**WORK INSTRUCTIONS**
Your answer should consist only of the lines below from the one with "- rewrite Z.mul_comm, Z.div_add" through the one with "Definition cstr (bs", copied exactly.

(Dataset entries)
== == ==

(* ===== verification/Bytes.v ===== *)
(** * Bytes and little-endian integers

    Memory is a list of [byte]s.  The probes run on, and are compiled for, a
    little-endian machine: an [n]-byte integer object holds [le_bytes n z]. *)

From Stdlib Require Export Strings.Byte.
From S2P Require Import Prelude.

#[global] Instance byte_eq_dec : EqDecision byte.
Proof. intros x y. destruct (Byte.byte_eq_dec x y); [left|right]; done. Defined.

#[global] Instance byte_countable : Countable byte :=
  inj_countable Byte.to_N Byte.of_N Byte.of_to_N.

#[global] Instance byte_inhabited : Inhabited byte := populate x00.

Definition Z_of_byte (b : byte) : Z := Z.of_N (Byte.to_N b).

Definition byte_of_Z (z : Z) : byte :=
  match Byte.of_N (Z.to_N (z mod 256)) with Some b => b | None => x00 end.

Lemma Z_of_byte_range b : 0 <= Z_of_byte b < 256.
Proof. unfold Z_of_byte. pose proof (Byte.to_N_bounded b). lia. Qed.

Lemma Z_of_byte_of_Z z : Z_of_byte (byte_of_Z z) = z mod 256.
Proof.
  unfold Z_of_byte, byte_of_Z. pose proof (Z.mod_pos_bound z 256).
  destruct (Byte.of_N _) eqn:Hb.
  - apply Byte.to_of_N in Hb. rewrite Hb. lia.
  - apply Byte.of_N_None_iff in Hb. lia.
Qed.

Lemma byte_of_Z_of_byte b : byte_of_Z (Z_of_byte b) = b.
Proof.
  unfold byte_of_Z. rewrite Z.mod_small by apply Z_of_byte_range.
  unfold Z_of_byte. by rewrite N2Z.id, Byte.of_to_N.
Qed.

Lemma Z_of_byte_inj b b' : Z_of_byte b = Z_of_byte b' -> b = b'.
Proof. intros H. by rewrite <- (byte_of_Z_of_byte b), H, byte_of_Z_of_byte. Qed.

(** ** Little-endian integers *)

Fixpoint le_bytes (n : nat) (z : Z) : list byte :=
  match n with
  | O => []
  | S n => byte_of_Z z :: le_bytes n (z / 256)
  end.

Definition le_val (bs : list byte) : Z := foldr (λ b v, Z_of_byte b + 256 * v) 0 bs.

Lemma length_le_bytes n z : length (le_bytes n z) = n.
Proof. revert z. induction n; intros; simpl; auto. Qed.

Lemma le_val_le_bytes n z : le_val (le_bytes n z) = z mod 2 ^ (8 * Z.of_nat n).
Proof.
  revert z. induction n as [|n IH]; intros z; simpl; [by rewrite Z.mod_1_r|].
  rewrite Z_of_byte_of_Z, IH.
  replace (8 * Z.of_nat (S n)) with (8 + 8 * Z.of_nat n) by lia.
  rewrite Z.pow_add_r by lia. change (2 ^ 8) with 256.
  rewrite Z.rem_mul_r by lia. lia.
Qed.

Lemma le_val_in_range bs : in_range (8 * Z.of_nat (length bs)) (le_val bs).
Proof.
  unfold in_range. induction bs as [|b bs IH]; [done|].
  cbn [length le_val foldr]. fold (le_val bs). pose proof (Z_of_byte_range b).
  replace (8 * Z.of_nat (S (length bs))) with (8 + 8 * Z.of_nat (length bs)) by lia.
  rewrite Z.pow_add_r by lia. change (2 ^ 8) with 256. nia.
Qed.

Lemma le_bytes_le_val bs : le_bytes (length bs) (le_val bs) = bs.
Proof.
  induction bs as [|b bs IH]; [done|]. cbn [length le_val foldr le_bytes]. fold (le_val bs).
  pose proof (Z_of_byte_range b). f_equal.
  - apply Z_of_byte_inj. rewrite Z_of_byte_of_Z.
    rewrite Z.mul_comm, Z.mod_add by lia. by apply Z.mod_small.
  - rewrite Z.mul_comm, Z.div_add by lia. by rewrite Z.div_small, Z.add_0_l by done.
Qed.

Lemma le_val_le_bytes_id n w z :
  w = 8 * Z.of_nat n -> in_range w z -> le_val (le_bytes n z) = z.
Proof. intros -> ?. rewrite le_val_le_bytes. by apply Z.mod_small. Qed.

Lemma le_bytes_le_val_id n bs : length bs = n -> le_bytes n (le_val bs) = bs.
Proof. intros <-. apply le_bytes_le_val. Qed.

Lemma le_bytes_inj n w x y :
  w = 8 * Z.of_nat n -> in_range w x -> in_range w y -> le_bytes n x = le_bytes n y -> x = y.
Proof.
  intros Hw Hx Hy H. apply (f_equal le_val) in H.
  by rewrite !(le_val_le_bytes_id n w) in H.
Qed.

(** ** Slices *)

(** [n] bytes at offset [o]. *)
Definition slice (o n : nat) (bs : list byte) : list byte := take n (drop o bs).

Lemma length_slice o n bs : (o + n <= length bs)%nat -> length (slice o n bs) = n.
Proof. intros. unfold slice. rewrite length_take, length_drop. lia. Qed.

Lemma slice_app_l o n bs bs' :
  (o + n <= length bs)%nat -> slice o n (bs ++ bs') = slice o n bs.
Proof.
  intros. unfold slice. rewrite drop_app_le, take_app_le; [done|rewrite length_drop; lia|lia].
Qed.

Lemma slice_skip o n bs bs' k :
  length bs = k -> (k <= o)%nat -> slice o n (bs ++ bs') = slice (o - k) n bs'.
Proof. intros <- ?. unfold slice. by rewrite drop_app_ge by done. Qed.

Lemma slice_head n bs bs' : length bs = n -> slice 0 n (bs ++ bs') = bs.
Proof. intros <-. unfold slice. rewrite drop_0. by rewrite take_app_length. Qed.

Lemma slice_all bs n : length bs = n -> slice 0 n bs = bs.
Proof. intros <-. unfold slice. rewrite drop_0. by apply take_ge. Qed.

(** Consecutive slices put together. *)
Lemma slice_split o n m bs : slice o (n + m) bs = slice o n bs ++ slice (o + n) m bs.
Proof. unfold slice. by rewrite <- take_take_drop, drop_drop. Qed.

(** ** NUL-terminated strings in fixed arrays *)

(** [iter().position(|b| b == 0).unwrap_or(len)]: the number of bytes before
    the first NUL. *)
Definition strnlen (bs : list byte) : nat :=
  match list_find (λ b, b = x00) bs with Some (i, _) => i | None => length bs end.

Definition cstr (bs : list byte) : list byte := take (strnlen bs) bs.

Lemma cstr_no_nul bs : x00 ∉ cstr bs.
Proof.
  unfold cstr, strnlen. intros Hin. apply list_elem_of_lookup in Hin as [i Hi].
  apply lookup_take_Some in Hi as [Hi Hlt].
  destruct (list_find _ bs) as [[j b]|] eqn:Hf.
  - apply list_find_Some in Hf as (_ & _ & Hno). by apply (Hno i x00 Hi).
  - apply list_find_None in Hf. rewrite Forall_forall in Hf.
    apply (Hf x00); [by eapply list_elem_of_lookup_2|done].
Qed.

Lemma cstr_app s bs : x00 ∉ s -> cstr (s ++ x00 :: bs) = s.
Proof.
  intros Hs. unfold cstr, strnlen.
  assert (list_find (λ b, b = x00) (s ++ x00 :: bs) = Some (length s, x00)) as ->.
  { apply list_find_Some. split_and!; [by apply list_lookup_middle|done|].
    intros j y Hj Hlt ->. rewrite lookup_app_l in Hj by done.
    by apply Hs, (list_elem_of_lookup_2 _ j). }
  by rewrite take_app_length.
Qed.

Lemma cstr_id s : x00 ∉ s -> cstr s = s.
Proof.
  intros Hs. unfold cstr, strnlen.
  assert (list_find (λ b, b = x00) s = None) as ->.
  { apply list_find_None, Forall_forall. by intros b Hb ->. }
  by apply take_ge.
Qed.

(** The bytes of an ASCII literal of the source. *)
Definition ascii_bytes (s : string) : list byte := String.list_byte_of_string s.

== == ==

**ANSWER AREA**
  - rewrite Z.mul_comm, Z.div_add by lia. by rewrite Z.div_small, Z.add_0_l by done.
Qed.

Lemma le_val_le_bytes_id n w z :
  w = 8 * Z.of_nat n -> in_range w z -> le_val (le_bytes n z) = z.
Proof. intros -> ?. rewrite le_val_le_bytes. by apply Z.mod_small. Qed.

Lemma le_bytes_le_val_id n bs : length bs = n -> le_bytes n (le_val bs) = bs.
Proof. intros <-. apply le_bytes_le_val. Qed.

Lemma le_bytes_inj n w x y :
  w = 8 * Z.of_nat n -> in_range w x -> in_range w y -> le_bytes n x = le_bytes n y -> x = y.
Proof.
  intros Hw Hx Hy H. apply (f_equal le_val) in H.
  by rewrite !(le_val_le_bytes_id n w) in H.
Qed.

(** ** Slices *)

(** [n] bytes at offset [o]. *)
Definition slice (o n : nat) (bs : list byte) : list byte := take n (drop o bs).

Lemma length_slice o n bs : (o + n <= length bs)%nat -> length (slice o n bs) = n.
Proof. intros. unfold slice. rewrite length_take, length_drop. lia. Qed.

Lemma slice_app_l o n bs bs' :
  (o + n <= length bs)%nat -> slice o n (bs ++ bs') = slice o n bs.
Proof.
  intros. unfold slice. rewrite drop_app_le, take_app_le; [done|rewrite length_drop; lia|lia].
Qed.

Lemma slice_skip o n bs bs' k :
  length bs = k -> (k <= o)%nat -> slice o n (bs ++ bs') = slice (o - k) n bs'.
Proof. intros <- ?. unfold slice. by rewrite drop_app_ge by done. Qed.

Lemma slice_head n bs bs' : length bs = n -> slice 0 n (bs ++ bs') = bs.
Proof. intros <-. unfold slice. rewrite drop_0. by rewrite take_app_length. Qed.

Lemma slice_all bs n : length bs = n -> slice 0 n bs = bs.
Proof. intros <-. unfold slice. rewrite drop_0. by apply take_ge. Qed.

(** Consecutive slices put together. *)
Lemma slice_split o n m bs : slice o (n + m) bs = slice o n bs ++ slice (o + n) m bs.
Proof. unfold slice. by rewrite <- take_take_drop, drop_drop. Qed.

(** ** NUL-terminated strings in fixed arrays *)

(** [iter().position(|b| b == 0).unwrap_or(len)]: the number of bytes before
    the first NUL. *)
Definition strnlen (bs : list byte) : nat :=
  match list_find (λ b, b = x00) bs with Some (i, _) => i | None => length bs end.

Definition cstr (bs : list byte) : list byte := take (strnlen bs) bs.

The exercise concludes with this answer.